As the author suggests:

“It is better for physicians to advise patients to assess and then modify their current eating habits and then reduce their caloric ingestion by counting calories. Counseling patients to do this involves provision of simple handouts detailing the calorie content of common foods, suggested meal plan options, an explanation of a nutrition label, and a list of websites with more detailed information. Patients should be advised that eating about 3500 calories a week in excess of the amount of calories expended results in gaining 1 lb (0.45 kg) of body weight. If a patient reduces caloric ingestion by 500 calories per day for 7 days, she or he would lose about 1 lb of body weight per week, depending on a number of other factors. This is a reasonable and realistic place to start because this approach is easily understood and does not ask a patient to radically change behavior.”

There is so much wrong with this approach, that it is hard to know exactly where to start.

For one, this advise is based on the simplistic assumption that obesity is simply a matter of managing calories to achieve and sustain long-term weight loss.
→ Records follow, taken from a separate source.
Lemma audit_row_inv cx c method decision reason status hash agent w ok w' :
  audit_row mc registry cx c method decision reason status hash agent w = (Ok ok, w') →
  (ok = false ∧ w' = w) ∨ (ok = true ∧ ∃ names, declared_env_names registry c = Ok names
    ∧ w' = after w (audit_row_of mc cx c names method decision reason status hash agent)).
Proof.
  unfold audit_row. destruct (declared_env_names registry c) as [names|]; [|intros [= <- <-]; by left].
  destruct (mc_row_written mc _); intros [= <- <-]; [right|by left]. split; [done|]. by exists names.
Qed.
(** A row is written, or the call ends there. *)
Lemma row_or_refuse {A} cx c method decision reason status hash agent why cap (k : M A) w res w' :
  (let* written := audit_row mc registry cx c method decision reason status hash agent in
   if negb (written : bool) then refuse_m why cap "" else k) w = (res, w') →
  (w' = w ∧ res = Err (Denied (mkDenied why cap "")))
  ∨ (∃ names, declared_env_names registry c = Ok names
       ∧ k (after w (audit_row_of mc cx c names method decision reason status hash agent)) = (res, w')).
Proof.
  intros [(e & He & _)|(ok & w2 & Hok & Hr)]%bind_cases.
  { exfalso. revert He. unfold audit_row. by repeat case_match. }
  apply audit_row_inv in Hok as [(-> & ->)|(-> & names & Hn & ->)]; cbn [negb] in Hr; [|right; by exists names].
  left. by injection Hr as <- <-.
Qed.

Lemma call_cases r cx now later w res w' : brokered r cx now later w = (res, w') →
  (w' = w ∧ ∃ e, res = Err e)
  ∨ ∃ dry, require_dry_run_flag r.(rc_dry_run) r.(rc_cap_id) = Ok dry ∧
    ((audits_own_calls registry r.(rc_cap_id) = false ∧ unlogged r dry now later w = (res, w'))
     ∨ ∃ cx' c names o w2, audits_own_calls registry r.(rc_cap_id) = true ∧ declared_env_names registry c = Ok names
         ∧ unlogged r dry now later (after w (call_row r cx' c names ("intent", "", None))) = (o, w2)
         ∧ ((w' = after w2 (call_row r cx' c names (verdict dry o)) ∧ res = answer r.(rc_cap_id) o)
            ∨ (w' = w2 ∧ res = Err (Denied (mkDenied (audit_failure_reason (reached dry o)) r.(rc_cap_id) ""))))).
Proof.
  unfold call, audits_own_calls. intros [(e & [= _ <-] & ->)|(dry & w1 & [= Hdry%lift_Ok <-] & Hr)]%bind_cases; [by left; eauto|].
  destruct (audit_capability registry r.(rc_cap_id)) as [c|]; [|right; exists dry; by auto].
  destruct (is_credentialed c || is_inprocess c); cbn [negb] in Hr; [|right; exists dry; by auto].
  apply bind_cases in Hr as [(e & [= _ <-] & ->)|(cx' & w2 & [= _ <-] & Hr)]; [by left; eauto|]. cbv zeta in Hr.
  destruct (mc_sink_opens mc); cbn [negb] in Hr; [|by injection Hr as <- <-; left; eauto].
  apply row_or_refuse in Hr as [[-> ->]|(names & Hn & Hr)]; [by left; eauto|].
  right. exists dry. split; [done|]. right.
  apply bind_cases in Hr as [(e & He & _)|(o & w3 & Ho & Hr)]; [by unfold outcome_of in He; destruct (unlogged _ _ _ _ _)|].
  unfold outcome_of in Ho. destruct (unlogged _ _ _ _ _) as [o' w4] eqn:Hu. injection Ho as -> ->.
  exists cx', c, names, o, w3. split_and!; [done..|exact Hu|].
  assert (Hclose : ∀ k v, v = verdict dry o → (∀ w, k w = (answer r.(rc_cap_id) o, w)) →
    (let* written := audit_row mc registry cx' c r.(rc_method) v.1.1 v.1.2 v.2 (mc.(mc_digest) r.(rc_body) r.(rc_form))
                       (default "" r.(rc_agent_id)) in
     if negb (written : bool) then refuse_m (audit_failure_reason (reached dry o)) r.(rc_cap_id) "" else k) w3 = (res, w') →
    (w' = after w3 (call_row r cx' c names (verdict dry o)) ∧ res = answer r.(rc_cap_id) o)
    ∨ (w' = w3 ∧ res = Err (Denied (mkDenied (audit_failure_reason (reached dry o)) r.(rc_cap_id) "")))).
  { intros k v -> Hk [[-> ->]|(names' & Hn' & Hr')]%row_or_refuse; [by right|]. left. rewrite Hk in Hr'.
    injection Hr' as <- <-. rewrite Hn in Hn'. by injection Hn' as <-. }
  destruct o as [a|e].
  - apply (Hclose (ret a) (verdict dry (Ok a)) eq_refl (λ w, eq_refl)). exact Hr.
  - destruct (terminal_decision e) as [decision reason] eqn:Ht.
    apply (Hclose (match e with Denied _ => fail e | Raised _ => refuse_m (audit_failure_reason true) r.(rc_cap_id) "" end)
             (decision, reason, None)); [by cbn; rewrite Ht|by destruct e|exact Hr].
Qed.

(** The events of a call: audit rows around the effects one authorization permits. *)
Lemma call_effects r cx now later w res w' : brokered r cx now later w = (res, w') →
  ∃ new, w'.(w_events) = w.(w_events) ++ new ∧
  (Forall (λ e, is_audit e = true) new
   ∨ r.(rc_dry_run) = JBool false ∧ ∃ c, permitted r c later w.(w_store) w'.(w_store)
     ∧ Forall (λ e, is_audit e = true ∨ effect_of c e) new).
Proof.
  intros [[-> _]|(dry & Hdry & Hor)]%call_cases; [exists []; rewrite app_nil_r; split; [done|by left]|].
  assert (Hflag : dry = false → r.(rc_dry_run) = JBool false) by (by intros ->; destruct (rc_dry_run r); simplify_eq/=).
  destruct Hor as [(_ & Hu)|(cx' & c0 & names & o & w2 & _ & _ & Hu & Hend)];
    destruct (unlogged_effects _ _ _ _ _ _ _ Hu) as (evs & He & Hp & _).
  - exists evs. split; [done|]. destruct Hp as [->|(Hd & c & Hp & Hall)]; [by left|]. right. split; [auto|].
    exists c. split; [done|]. eapply Forall_impl; [exact Hall|]. by right.
  - cbn [w_events w_store after] in *. set (row := call_row r cx' c0 names ("intent", "", None)) in *.
    assert (∃ tail, w'.(w_events) = w2.(w_events) ++ tail ∧ Forall (λ e, is_audit e = true) tail ∧ w'.(w_store) = w2.(w_store))
      as (tail & Ht & Haud & Hst).
    { destruct Hend as [[-> _]|[-> _]]; [eexists; split_and!; [done|by repeat constructor|done]|].
      exists []. by rewrite app_nil_r. }
    exists (EvAudit row :: evs ++ tail). rewrite Ht, He, <-!app_assoc. split; [done|].
    destruct Hp as [->|(Hd & c & Hp & Hall)]; [left; by constructor|]. right. split; [auto|].
    exists c. rewrite Hst. split; [done|]. constructor; [by left|]. apply Forall_app. split.
    + eapply Forall_impl; [exact Hall|]. by right.
    + eapply Forall_impl; [exact Haud|]. by left.
Qed.

(** C1: No unattended write: when a call of a consequential or irreversible capability, a money-moving write or a write of a dangerous group has any effect outside of its audit rows (a request, a token mint, or so much as the reading of a secret), then it was not a dry run and the store consumed, in this very call and before the effect, a durable grant that the call named and that is bound to the call's project. *)
Theorem no_unattended_write r cx now later w res w' new reg c :
  brokered r cx now later w = (res, w') → w'.(w_events) = w.(w_events) ++ new →
  Exists (λ e, is_audit e = false) new →
  registry = Some reg → Connectors.capability reg r.(rc_cap_id) = Ok c → guarded_write c r = true →
  r.(rc_dry_run) = JBool false ∧ ∃ b, consumed r c b later w.(w_store) w'.(w_store).
Proof.
  intros (new' & He & Hor)%call_effects Hnew Hex Hreg Hc Hg. rewrite He in Hnew. apply app_inv_head in Hnew as ->.
  destruct Hor as [Hall|(Hd & c' & ((reg' & Hreg' & Hc') & _ & Hp) & _)].
  - exfalso. apply Exists_exists in Hex as (e & Hin & Hn). rewrite Forall_forall in Hall. specialize (Hall _ Hin). congruence.
  - split; [done|]. assert (reg' = reg) as -> by congruence. assert (c' = c) as -> by congruence.
    destruct Hp as [?|(_ & Hno & _)]; [done|congruence].
Qed.

(** A call reads a secret only when the connector of its capability declares the name, the catalogue gives no reason against it and the permission guard does not refuse it, and only for a request that the capability's method and path allowlist has passed. *)
Theorem secrets_confined r cx now later w res w' new name :
  brokered r cx now later w = (res, w') → w'.(w_events) = w.(w_events) ++ new → EvSecret name ∈ new →
  ∃ reg c, registry = Some reg ∧ Connectors.capability reg r.(rc_cap_id) = Ok c
    ∧ validate_request c r.(rc_method) r.(rc_path) = Ok tt ∧ secret_allowed c name.
Proof.
  intros (new' & He & Hor)%call_effects Hnew Hin. rewrite He in Hnew. apply app_inv_head in Hnew as ->.
  destruct Hor as [Hall|(_ & c & ((reg & ? & ?) & ? & _) & Hall)]; rewrite Forall_forall in Hall; specialize (Hall _ Hin).
  - done.
  - exists reg, c. split_and!; try done. by destruct Hall as [|[|]].
Qed.
Lemma tokens_of_exec c d :
  (cap_exec c d).(cd_tokens) = d.(cd_tokens)
  ∨ (∃ t, (cap_exec c d).(cd_tokens) = d.(cd_tokens) ++ [t] ∧ existsb (token_is t.(tk_token)) d.(cd_tokens) = false)
  ∨ ∃ run, (cap_exec c d).(cd_tokens)
      = update_where (λ t, bool_decide (t.(tk_run_id) = run)) (λ t, t <| tk_revoked := true |>) d.(cd_tokens).
Proof.
  assert (Hrows : ∀ A (f : CapDb → A → result cap_error CapDb) l d1 d2,
    (∀ d x d', f d x = Ok d' → d'.(cd_tokens) = d.(cd_tokens)) → each_row f d1 l = Ok d2 → d2.(cd_tokens) = d1.(cd_tokens)).
  { intros A f l d1 d2 Hf H. apply (each_row_ok (λ d, d.(cd_tokens) = d1.(cd_tokens)) f l d1 d2); [|done|done].
    intros d0 x d' Hx <-. by eapply Hf. }
  destruct c as [agent classes current actor note now|agent ids mode expires_at issued_by rid pid actor note now
    |token run_id agent_id ttl now|run_id|row now]; cbn [cap_exec]; [left|left| | |by left].
  - destruct (apply_grant _ _ _ _ _ _ _ _) as [[r|e] d'] eqn:E; [|unfold apply_grant in E; by apply write_Err in E as ->].
    apply apply_grant_inv in E as [_ E]. cbn [snd].
    apply Hrows in E; [|intros d0 [cap cls] d1; unfold insert_one; case_match; [done|by intros [= <-]]]. rewrite E. clear E. generalize (List.filter (λ c, negb (bool_decide (c ∈ map fst classes))) (sorted_set current)).
    intros l. revert d. induction l as [|x l IH]; intros d; [done|]. cbn. by rewrite IH.
  - destruct (issue_scoped_grant _ _ _ _ _ _ _ _ _ _ _ _ _ _) as [[r|e] d'] eqn:E;
      unfold issue_scoped_grant in E; [|by apply write_Err in E as ->].
    apply write_Ok, bind_Ok in E as (cl & _ & E). destruct (negb _); [done|].
    apply bind_Ok in E as (u & _ & (d1 & E & [= _ <-])%bind_Ok). cbn [snd].
    eapply Hrows; [|exact E]. intros d0 [cap cls] d2. unfold issue_one. case_match; [done|by intros [= <-]].
  - unfold issue_token, write. destruct (existsb _ _) eqn:Hex; [by left|]. right; left. eexists. split; [done|]. exact Hex.
  - right; right. by exists run_id.
Qed.

Lemma token_step c d : tokens_unique d → tokens_unique (cap_exec c d)
  ∧ ∀ t, t ∈ d.(cd_tokens) → ∃ t', t' ∈ (cap_exec c d).(cd_tokens) ∧ same_token t t'.
Proof.
  unfold tokens_unique. intros Hd. destruct (tokens_of_exec c d) as [->|[(t & -> & Hex)|(run & ->)]].
  - split; [done|]. intros t Ht. by exists t.
  - split.
    + rewrite map_app. apply NoDup_app. split_and!; [done| |apply NoDup_singleton].
      intros k (t' & -> & Hin)%list_elem_of_fmap Heq%list_elem_of_singleton. apply not_true_iff_false in Hex. apply Hex.
      apply existsb_exists. exists t'. split; [by apply list_elem_of_In|]. by apply bool_decide_eq_true.
    + intros t' Ht. exists t'. split; [set_solver|done].
  - split; [by rewrite update_where_map|]. intros t Ht.
    exists (if bool_decide (t.(tk_run_id) = run) then t <| tk_revoked := true |> else t).
    split; [apply elem_of_update_where; eauto|]. case_bool_decide; [by repeat split|done].
Qed.
Lemma token_run cs d : tokens_unique d → tokens_unique (cap_run cs d)
  ∧ ∀ t, t ∈ d.(cd_tokens) → ∃ t', t' ∈ (cap_run cs d).(cd_tokens) ∧ same_token t t'.
Proof.
  unfold cap_run. revert d. induction cs as [|c cs IH]; intros d Hd; cbn [foldl]; [split; [done|intros t Ht; by exists t]|].
  destruct (token_step c d Hd) as [Hd1 Hs], (IH _ Hd1) as [Hd2 Hs2]. split; [done|]. intros t Ht.
  destruct (Hs t Ht) as (t1 & H1 & H2), (Hs2 t1 H1) as (t2 & ? & ?). exists t2. split; [done|]. by transitivity t1.
Qed.
(* ===== verification/LoopBudget.v ===== *)
(** * LoopBudget: [omniagentos/scheduler/loop_budget.py]

    The pre-paid budget of loop instances: a table of reservations, admission against
    the cap of the instance and the ceiling of the UTC day, settlement, release and the
    sweep that charges what expired.  The clock reads a finite number; [quotient] is the
    double quotient of a time by the seconds of a day and [sql_sum] SQLite's SUM of
    a REAL column.  Amounts are validated before they are stored, so a stored amount is a
    rational. *)

From Stdlib Require Import QArith Qminmax Qround.
From S2P Require Import Prelude PyJson Records.
Open Scope Z_scope.

Inductive state := STATE_OPEN | STATE_SETTLED | STATE_RELEASED | STATE_EXPIRED_UNKNOWN.
#[export] Instance state_eq_dec : EqDecision state.
Proof. solve_decision. Defined.

Record Reservation := mkReservation {
  rv_id : string;
  rv_instance_id : string;
  rv_capability_id : string;
  rv_max_usd : Q;
  rv_state : state;
  rv_created_at : Q;
  rv_expires_at : float;
  rv_attempts : Z;
  rv_actual_usd : option Q;
  rv_cost_quality : string;
}.
#[export] Instance Reservation_rebuild : Rebuild Reservation := λ r,
  mkReservation r.(rv_id) r.(rv_instance_id) r.(rv_capability_id) r.(rv_max_usd) r.(rv_state) r.(rv_created_at)
    r.(rv_expires_at) r.(rv_attempts) r.(rv_actual_usd) r.(rv_cost_quality).

Abbreviation ledger := (list Reservation).

(** The arguments of the constructor that decide. *)
Record LoopConfig := mkLoopConfig {
  lc_instance_caps : list (string * float);
  lc_default_instance_cap_usd : float;
  lc_global_ceiling_usd : float;
  lc_ttl_seconds : float;
  lc_notifier : bool;
}.
Definition GLOBAL_DAILY_CEILING_USD : float := fl_int 200.
Definition DEFAULT_INSTANCE_CAP_USD : float := fl_int 50.
Definition INSTANCE_CAPS : list (string * float) := [("render_probe", fl_int 10)].
Definition DEFAULT_RESERVATION_TTL_SECONDS : float := fl_int 900.
Definition default_config : LoopConfig :=
  mkLoopConfig INSTANCE_CAPS DEFAULT_INSTANCE_CAP_USD GLOBAL_DAILY_CEILING_USD DEFAULT_RESERVATION_TTL_SECONDS false.

(** [BudgetRefused]; [UnknownCostRefused] is the refusal whose reason is [unknown_cost]. *)
Record Refusal := mkRefusal {
  rf_instance_id : string;
  rf_requested_usd : float;
  rf_settled_usd : float;
  rf_outstanding_usd : float;
  rf_cap_usd : float;
  rf_ceiling_usd : float;
  rf_reason : string;
}.
Inductive budget_error :=
  | BudgetRefused (r : Refusal)
  | NotFound
  | AlreadyExpired
  | NotOpen (s : state)
  | IntegrityError.

Record InstanceState := mkInstanceState {
  is_instance_id : string;
  is_cap_usd : float;
  is_settled_usd : float;
  is_outstanding_usd : float;
  is_committed_usd : float;
  is_available_usd : float;
  is_fraction_used : float;
  is_unaccounted_usd : float;
}.

(** ** The money columns *)

Definition CHARGED_STATES : list state := [STATE_SETTLED; STATE_EXPIRED_UNKNOWN].
Definition spent (r : Reservation) : Q :=
  if bool_decide (r.(rv_state) ∈ CHARGED_STATES) then default 0%Q r.(rv_actual_usd) else 0%Q.
Definition outstanding (r : Reservation) : Q := if bool_decide (r.(rv_state) = STATE_OPEN) then r.(rv_max_usd) else 0%Q.
Definition unaccounted (r : Reservation) : Q :=
  if bool_decide (r.(rv_state) = STATE_EXPIRED_UNKNOWN) then default 0%Q r.(rv_actual_usd) else 0%Q.

Definition reservation_is (id : string) (r : Reservation) : bool := bool_decide (r.(rv_id) = id).
Definition find_reservation (id : string) (d : ledger) : option Reservation := List.find (reservation_is id) d.

Definition get_reservation (id : string) (d : ledger) : result budget_error Reservation :=
  match find_reservation id d with Some r => Ok r | None => Err NotFound end.

(** A float that is a number and finite, and satisfies the test. *)
Definition valid_cost (ok : Q → bool) (x : option float) : option Q :=
  match x with Some (Fin q) => if ok q then Some q else None | _ => None end.
Definition Qpositive (q : Q) : bool := negb (Qle_bool q 0).
Definition Qnonneg (q : Q) : bool := Qle_bool 0 q.

(** A transaction with its arguments. *)
Inductive loop_call :=
  | Sweep (now : Q)
  | Admit (now : Q) (id instance_id capability_id : string) (est ttl : option float)
  | Settle (id : string) (actual : option float) (quality : string) (usage : bool)
  | Release (id : string).

Section ledger.
Context (rnd : Q → float) (quotient : Q → Q) (sql_sum : list Q → float) (cfg : LoopConfig).

(** [math.floor(now / 86400.0) * 86400.0] *)
Definition utc_day_start (now : Q) : Q := inject_Z (Qfloor (quotient now) * 86400).

Definition get_instance_cap (instance_id : string) : float :=
  default cfg.(lc_default_instance_cap_usd) (dict_get instance_id cfg.(lc_instance_caps)).

(** [SUM(...)], 0.0 where it is NULL. *)
Definition sum_or_zero (l : list Q) : float :=
  match l with
  | [] => fl_zero
  | _ => match sql_real (sql_sum l) with Some x => if fl_eq x fl_zero then fl_zero else x | None => fl_zero end
  end.

Definition since (day_start : Q) (r : Reservation) : bool := Qle_bool day_start r.(rv_created_at).
Definition of_instance (instance_id : string) (r : Reservation) : bool := bool_decide (r.(rv_instance_id) = instance_id).
Definition instance_since (instance_id : string) (day_start : Q) (r : Reservation) : bool :=
  of_instance instance_id r && since day_start r.

(** Both sums over the rows a query selects. *)
Definition metrics (p : Reservation → bool) (d : ledger) : float * float :=
  (sum_or_zero (map spent (select p d)), sum_or_zero (map outstanding (select p d))).

(** ** Sweep *)

Definition expired (now : Q) (r : Reservation) : bool :=
  bool_decide (r.(rv_state) = STATE_OPEN) && fl_le r.(rv_expires_at) (Fin now).
Definition charge_expired (r : Reservation) : Reservation :=
  r <| rv_state := STATE_EXPIRED_UNKNOWN |> <| rv_actual_usd := Some r.(rv_max_usd) |> <| rv_cost_quality := "unknown" |>.

(** The charged reservations, as they were, and the ledger. *)
Definition reclaim_expired (now : Q) (d : ledger) : list Reservation * ledger :=
  (select (expired now) d, update_where (expired now) charge_expired d).
(** What is handed to the notifier. *)
Definition alarms (reclaimed : list Reservation) : list (string * string * string * Q) :=
  if cfg.(lc_notifier)
  then map (λ r, (r.(rv_instance_id), "alarm", "reservation_expired_unaccounted", r.(rv_max_usd))) reclaimed else [].

(** ** Admission *)

Definition refusal (instance_id : string) (requested : float) (m : float * float) (reason : string) : budget_error :=
  BudgetRefused (mkRefusal instance_id requested m.1 m.2 (get_instance_cap instance_id) cfg.(lc_global_ceiling_usd) reason).

Definition admit_reservation (now : Q) (id instance_id capability_id : string) (estimated_max_usd : option float)
    (ttl_seconds : option float) : op ledger budget_error Reservation := write (λ d,
  let day_start := utc_day_start now in
  match valid_cost Qpositive estimated_max_usd with
  | None => Err (refusal instance_id (default fl_zero estimated_max_usd) (fl_zero, fl_zero) "unknown_cost")
  | Some est =>
      let global := metrics (since day_start) d in
      let inst := metrics (instance_since instance_id day_start) d in
      let committed m := fl_add rnd (fl_add rnd m.1 m.2) (Fin est) in
      if fl_lt (get_instance_cap instance_id) (committed inst)
      then Err (refusal instance_id (Fin est) inst "instance_cap_exceeded")
      else if fl_lt cfg.(lc_global_ceiling_usd) (committed global)
      then Err (refusal instance_id (Fin est) global "global_ceiling_exceeded")
      else
        let expires_at := fl_add rnd (Fin now) (default cfg.(lc_ttl_seconds) ttl_seconds) in
        let r := mkReservation id instance_id capability_id est STATE_OPEN now expires_at 0 None "unknown" in
        if is_nan expires_at || existsb (reservation_is id) d then Err IntegrityError else Ok (r, d ++ [r])
  end).

(** The sweep commits on its own before the admission. *)
Definition reserve (now : Q) (id instance_id capability_id : string) (estimated_max_usd : option float)
    (ttl_seconds : option float) : op ledger budget_error Reservation := λ d,
  admit_reservation now id instance_id capability_id estimated_max_usd ttl_seconds (reclaim_expired now d).2.

(** ** Disposal *)

Definition set_row (id : string) (r : Reservation) (d : ledger) : ledger := update_where (reservation_is id) (λ _, r) d.

(** The amount and its quality: without a usable figure, the whole reservation. *)
Definition resolved (max_usd : Q) (actual_usd : option float) (cost_quality : string) (usage_available : bool) : Q * string :=
  match valid_cost Qnonneg (if usage_available then actual_usd else None) with
  | Some q => (Qmax 0 q, cost_quality)
  | None => (max_usd, "unknown")
  end.

Definition settle (id : string) (actual_usd : option float) (cost_quality : string) (usage_available : bool) :
    op ledger budget_error Reservation := write (λ d,
  match find_reservation id d with
  | None => Err NotFound
  | Some r =>
      match r.(rv_state) with
      | STATE_SETTLED => Ok (r, d)
      | STATE_EXPIRED_UNKNOWN => Err AlreadyExpired
      | STATE_RELEASED => Err (NotOpen STATE_RELEASED)
      | STATE_OPEN =>
          let '(usd, quality) := resolved r.(rv_max_usd) actual_usd cost_quality usage_available in
          let r' := r <| rv_state := STATE_SETTLED |> <| rv_actual_usd := Some usd |> <| rv_cost_quality := quality |> in
          Ok (r', set_row id r' d)
      end
  end).

Definition release (id : string) : op ledger budget_error Reservation := write (λ d,
  match find_reservation id d with
  | None => Err NotFound
  | Some r =>
      match r.(rv_state) with
      | STATE_RELEASED => Ok (r, d)
      | STATE_EXPIRED_UNKNOWN => Err AlreadyExpired
      | STATE_SETTLED => Err (NotOpen STATE_SETTLED)
      | STATE_OPEN =>
          let r' := r <| rv_state := STATE_RELEASED |> <| rv_actual_usd := Some 0%Q |> in Ok (r', set_row id r' d)
      end
  end).

(** ** The report *)

(** [max(0.0, x)] *)
Definition max_zero (x : float) : float := if fl_lt fl_zero x then x else fl_zero.
Definition fl_opp (x : float) : float := match x with Fin q => Fin (- q) | Inf n => Inf (negb n) | NaN => NaN end.
(** [a / b] for a positive divisor. *)
Definition fl_ratio (a b : float) : float :=
  match a, b with
  | Fin x, Fin y => rnd (x / y)%Q
  | Fin _, Inf _ => fl_zero
  | Inf n, Fin _ => Inf n
  | _, _ => NaN
  end.

Definition get_instance_state (instance_id : string) (now : Q) (sweep : bool) (d : ledger) : InstanceState * ledger :=
  let d := if sweep then (reclaim_expired now d).2 else d in
  let rows := select (instance_since instance_id (utc_day_start now)) d in
  let settled := sum_or_zero (map spent rows) in
  let out := sum_or_zero (map outstanding rows) in
  let committed := fl_add rnd settled out in
  let cap := get_instance_cap instance_id in
  (mkInstanceState instance_id cap settled out committed (max_zero (fl_add rnd cap (fl_opp committed)))
     (if fl_lt fl_zero cap then fl_ratio committed cap else fl_zero) (sum_or_zero (map unaccounted rows)), d).

(** ** Interleavings

    Every operation is one transaction, apart from [reserve], which is two; the processes
    that share the table interleave as a sequence of them. *)

Definition exec (c : loop_call) (d : ledger) : ledger :=
  match c with
  | Sweep now => (reclaim_expired now d).2
  | Admit now id i cap est ttl => (admit_reservation now id i cap est ttl d).2
  | Settle id a q u => (settle id a q u d).2
  | Release id => (release id d).2
  end.
Definition run (tr : list loop_call) (d : ledger) : ledger := foldl (λ d c, exec c d) d tr.
End ledger.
Not only, do we have ample evidence that these type of approaches rarely result in long-term sustained weight-loss but, more importantly this type of advice comfortably ignores the vast body of scientific literature that tells us that body weight is a tightly regulated physiological variable and that there are a host of complex neuroendocrine responses that will defend our bodies against long-term weight loss – mechanisms that most people (irrespective of whether they have obesity or not) will find it exceedingly hard to overcome with “will-power” alone.

No doubt, caloric “awareness” can be an eye-opener for many patients and there is good evidence that keeping a food journal can positively influence dietary patterns and even reduce “emotional” eating. But the idea that cognitively harnessing “will-power” to count calories (a very “unnatural” behaviour indeed), thereby creating and sustaining a long-term state of caloric deficit is rather optimistic at best.

In fact, legions of people who have been battling obesity all their lives can attest to the fact that encouragement to simply “eat less and move more” (ELMM) as a viable strategy to achieve and sustain significant weight loss is about as effective as reminding people with depression to focus on the brighter side of things and cheer up.

Not to mention the debunked 3500 calorie deficit a week = 1 lb weight loss (week after week after week till a so called  “healthy” weight is achieved) myth, which is simply not how bodies work.

Continuing to propagate this antiquated and simplistic idea of what it takes to manage a complex chronic disease like obesity, is exactly what is holding the field back.

There is no reason to assume why more of the same should produce results that are any different from those in the past.

It is time we recognise that restricting caloric intake by willpower alone (irrespective of the dietary strategy) simply does not change the biology of the underlying physiology that effectively defends our bodies against long-term weight loss.

Reading an article like this in 2018 in a reputable journal that promises to “reimagine” obesity is both disappointing and a stark reminder of just how far we have to go to change widely held beliefs that obesity is simply a matter of calories in and calories out – if only life (and human biology) was that simple!